You register at your local hospital for your upcoming birth.
The thought is that you chose this hospital because you trust them as a facility (or in some cases you chose this hospital because your insurance is only accepted there). With your registration comes an assumption, you chose this hospital, therefore you should trust them to call all the shots, they are professionals, well rated — but it’s not that simple.
The world constantly attempts to simplify birth into one statement:
“Healthy Mom, Healthy Baby”
with the implication that Health is purely Physical.
THE MAJOR FLAW WITH THIS….
The major flaw is that is no one ever thought to address what effect birth has on a woman’s mental health.
…Is mental health not EQUALLY considered Health?…
Is mental health not urgent?
Do we not have mental health licensed counselors, therapists, psychologists, psychiatrists in America?
Of course we do.
Yet as a nation, as a species, we completely discredit the urgency and gravity of mental health.
We discriminate against mental health, we side line it, we put it on the back burner because if you do not have physical health, what does mental health matter?
But doesn’t it work the other way around too?
If we do not have our mental health, how can we maintain our physical health?
As an entire species, we have been conditioned into pretending that our safety and our health is 100% physical.
For decades, the way we do birth as a species has been affecting women’s mental health but we are all in denial that our actions and words as birth workers have any lasting impact on a woman’s mental health.
As I sit here writing this blog, I receive a text from a friend:
I’ve been so emotional. Maybe it’s because [name]’s birthday is coming up.
And reading her text, it brings up a memory in me, I think on how every year, leading up to August 25th, the birth of my second child four years ago, brings with it subconscious anxiety that builds and builds until I cry, every single year. I don’t even think about it and suddenly become aware of why am I feeling so anxious? Every year.

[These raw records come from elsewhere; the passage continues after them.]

Lemma clock_ticks_round_trip_witness :
  let c := set_period (CLOCK_PERIOD_FROM_HZ 20000000) clock_initfn in
  999 <= clock_ns_to_ticks c (clock_ticks_to_ns c 1000) <= 1000.
Proof.
  intros c. apply (clock_ticks_round_trip c 1000); [by vm_compute|by vm_compute|by vm_compute|lia|by vm_compute].
Defined.
(* ===== verification/AccessTheory.v ===== *)
(** * Correctness of memory accesses

    The access-size computation, termination of the access loops, accesses to
    host memory as transfers of bytes, the splitting of an access into those a
    device implements, and the re-entrancy guard. *)

From S2P Require Import Prelude Bits Topology Access.

(** ** The size of an access *)

Lemma odd_land_opp o : Z.odd o = true -> o .& - o = 1.
Proof.
  intros Ho. apply Z.odd_spec in Ho as [m ->].
  replace (- (2 * m + 1)) with (2 * Z.lnot m + 1) by (unfold Z.lnot; lia).
  apply Z.bits_inj'. intros i Hi. rewrite Z.land_spec. destruct (Z.eq_dec i 0) as [->|Hne].
  - rewrite !Z.testbit_odd_0. done.
  - replace i with (Z.succ (i - 1)) by lia. rewrite !Z.testbit_odd_succ by lia.
    rewrite Z.lnot_spec by lia. change 1 with (2 * 0 + 1) at 3.
    rewrite Z.testbit_odd_succ, Z.bits_0 by lia. apply andb_negb_r.
Qed.

(** A positive number is a power of two times an odd number. *)
Lemma two_adic (n : nat) a :
  0 < a < 2 ^ Z.of_nat n -> exists k o, 0 <= k < Z.of_nat n /\ a = 2 ^ k * o /\ Z.odd o = true.
Proof.
  revert a. induction n as [|n IH]; intros a Ha; [cbn in Ha; lia|].
  destruct (Z.odd a) eqn:Ho; [exists 0, a; split; [lia|]; split; [lia|done]|].
  apply (f_equal negb) in Ho. rewrite Z.negb_odd in Ho. apply Z.even_spec in Ho as [b ->].
  rewrite Nat2Z.inj_succ, Z.pow_succ_r in Ha by lia.
  destruct (IH b ltac:(lia)) as (k & o & Hk & -> & Hodd). exists (k + 1), o.
  split; [lia|]. split; [|done]. rewrite Z.pow_add_r by lia. lia.
Qed.

Lemma land_shiftl_mul x y k : 0 <= k -> (2 ^ k * x) .& (2 ^ k * y) = 2 ^ k * (x .& y).
Proof.
  intros Hk. rewrite !(Z.mul_comm (2 ^ k)), <- !Z.shiftl_mul_pow2 by lia. symmetry. apply Z.shiftl_land.
Qed.
Lemma accept_loop_fifo n m d f :
  mux_ok d -> (m < MAX_MUX)%nat -> (length (waiting d m) < n)%nat ->
  exists k d', accept_loop chr_can_read chr_read n m d f = Ok (d', deliver m (take k (waiting d m)) f) /\
    mux_ok d' /\ waiting d' m = drop k (waiting d m) /\ same_but_cons m d d' /\
    (waiting d' m = [] \/ chr_can_read m (deliver m (take k (waiting d m)) f) = false \/
     backends d !! m = Some false).
Proof.
  intros Hok Hm. revert d f Hok. induction n as [|n IH]; intros d f Hok Hn; [lia|].
  assert (Hstop : waiting d m = [] \/ chr_can_read m f = false \/ backends d !! m = Some false -> 
    exists k d', accept_loop chr_can_read chr_read (S n) m d f = Ok (d', deliver m (take k (waiting d m)) f) /\
      mux_ok d' /\ waiting d' m = drop k (waiting d m) /\ same_but_cons m d d' /\
      (waiting d' m = [] \/ chr_can_read m (deliver m (take k (waiting d m)) f) = false \/
       backends d !! m = Some false)).
  { intros Hend. exists 0%nat, d. rewrite take_0, drop_0. split; [by apply accept_loop_stop|]. done. }
  destruct (waiting d m) as [|y q] eqn:Hw; [apply Hstop; by left|].
  destruct (chr_can_read m f) eqn:Hcan; [|apply Hstop; by right; left].
  destruct (mux_ok_lookup d m Hok Hm) as ([] & _ & _ & _ & Hbe & _); [|apply Hstop; by right; right].
  clear Hstop. destruct (accept_loop_step n m d f y q Hok Hm Hbe Hw Hcan) as (d1 & -> & Hok1 & Hw1 & Hs1).
  destruct (IH d1 (chr_read m y f) Hok1) as (k & d' & Hrun & Hok' & Hw' & Hs' & Hend);
    [rewrite Hw1; cbn in Hn; lia|].
  rewrite Hw1 in *. exists (S k), d'. cbn [take drop]. split; [exact Hrun|]. split; [done|]. split; [done|].
  split; [by eapply same_but_cons_trans|]. destruct Hs1 as (<- & _). exact Hend.
Qed.

Lemma ring_put_fifo d m b :
  mux_ok d -> (m < MAX_MUX)%nat -> (length (waiting d m) < 32)%nat -> in_range 8 b ->
  exists d', ring_put m b d = Ok d' /\ mux_ok d' /\ waiting d' m = waiting d m ++ [b].
Proof.
  intros Hok Hm Hlen Hb.
  destruct (mux_ok_lookup d m Hok Hm) as (be & ring & p & c & _ & Hring & Hp & Hc & Hlr & Hrp & Hrc & _).
  unfold waiting in Hlen. rewrite Hring, Hp, Hc, ring_queue_length in Hlen.
  pose proof (wrapu_range 32 (p - c) ltac:(lia)) as Hr.
  unfold ring_put. rewrite Hring, Hp. eexists. split; [done|].
  assert (Hq : ring_queue (<[Z.to_nat (p .& MUX_BUFFER_MASK) := b]> ring) (u32 (p + 1)) c = ring_queue ring p c ++ [b])
    by (apply ring_queue_push; [done|lia]).
  rewrite (wrapu_small 8 b) by done. split.
  - destruct Hok. split; cbn; try done; rewrite ?length_insert; try done.
    + apply Forall_insert; [done|]. by rewrite length_insert.
    + apply Forall_insert; [done|by apply in_range_wrapu].
    + intros m' p' c' Hp' Hc'. destruct (decide (m' = m)) as [->|Hne].
      * rewrite list_lookup_insert_eq in Hp' by (by eapply lookup_lt_Some). injection Hp' as <-.
        rewrite Hc in Hc'. injection Hc' as <-. apply (f_equal length) in Hq.
        rewrite length_app, !ring_queue_length in Hq. cbn in Hq.
        pose proof (wrapu_range 32 (u32 (p + 1) - c) ltac:(lia)). lia.
      * rewrite list_lookup_insert_ne in Hp' by done. by eapply mo_room0.
  - unfold waiting. cbn. rewrite !list_lookup_insert_eq by (by eapply lookup_lt_Some).
    by rewrite Hring, Hp, Hc.
Qed.

Lemma waiting_length d m : mux_ok d -> (m < MAX_MUX)%nat -> (length (waiting d m) <= 32)%nat.
Proof.
  intros Hok Hm. destruct (mux_ok_lookup d m Hok Hm) as (be & ring & p & c & _ & Hring & Hp & Hc & _ & _ & _ & Hroom).
  unfold waiting. rewrite Hring, Hp, Hc, ring_queue_length. lia.
Qed.

(** [mux_chr_accept_input] on a well-formed mux. *)
Lemma accept_input_fifo d f m :
  mux_ok d -> focus d = Z.of_nat m ->
  exists k d', mux_chr_accept_input chr_can_read chr_read d f = Ok (d', deliver m (take k (waiting d m)) f) /\
    mux_ok d' /\ waiting d' m = drop k (waiting d m) /\ same_but_cons m d d' /\
    (waiting d' m = [] \/ chr_can_read m (deliver m (take k (waiting d m)) f) = false \/
     backends d !! m = Some false).
Proof.
  intros Hok Hfoc. assert (Hm : (m < MAX_MUX)%nat) by (pose proof (mo_focus _ Hok); unfold MAX_MUX in *; lia).
  destruct (mux_ok_lookup d m Hok Hm) as (be & ring & p & c & Hbe & Hring & Hp & Hc & _).
  unfold mux_chr_accept_input. rewrite Hfoc, (get_idx_Some _ _ _ Hbe), (get_idx_Some _ _ _ Hp), (get_idx_Some _ _ _ Hc), !res_bind_Ok.
  rewrite Nat2Z.id. apply accept_loop_fifo; [done|done|]. unfold waiting. rewrite Hring, Hp, Hc, ring_queue_length. lia.
Qed.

This is only two women, but this is your friend, your mother, your neighbor, your coworker, holding onto trauma and most of our species experiencing triggers from this trauma, or unexplained anxiety, carrying it around, have no awareness where it is coming from.
Yet as a species we avoid talking about or putting any gravity whatsoever on the profound effect that THE WAY WE BIRTH has on a woman’s mental health.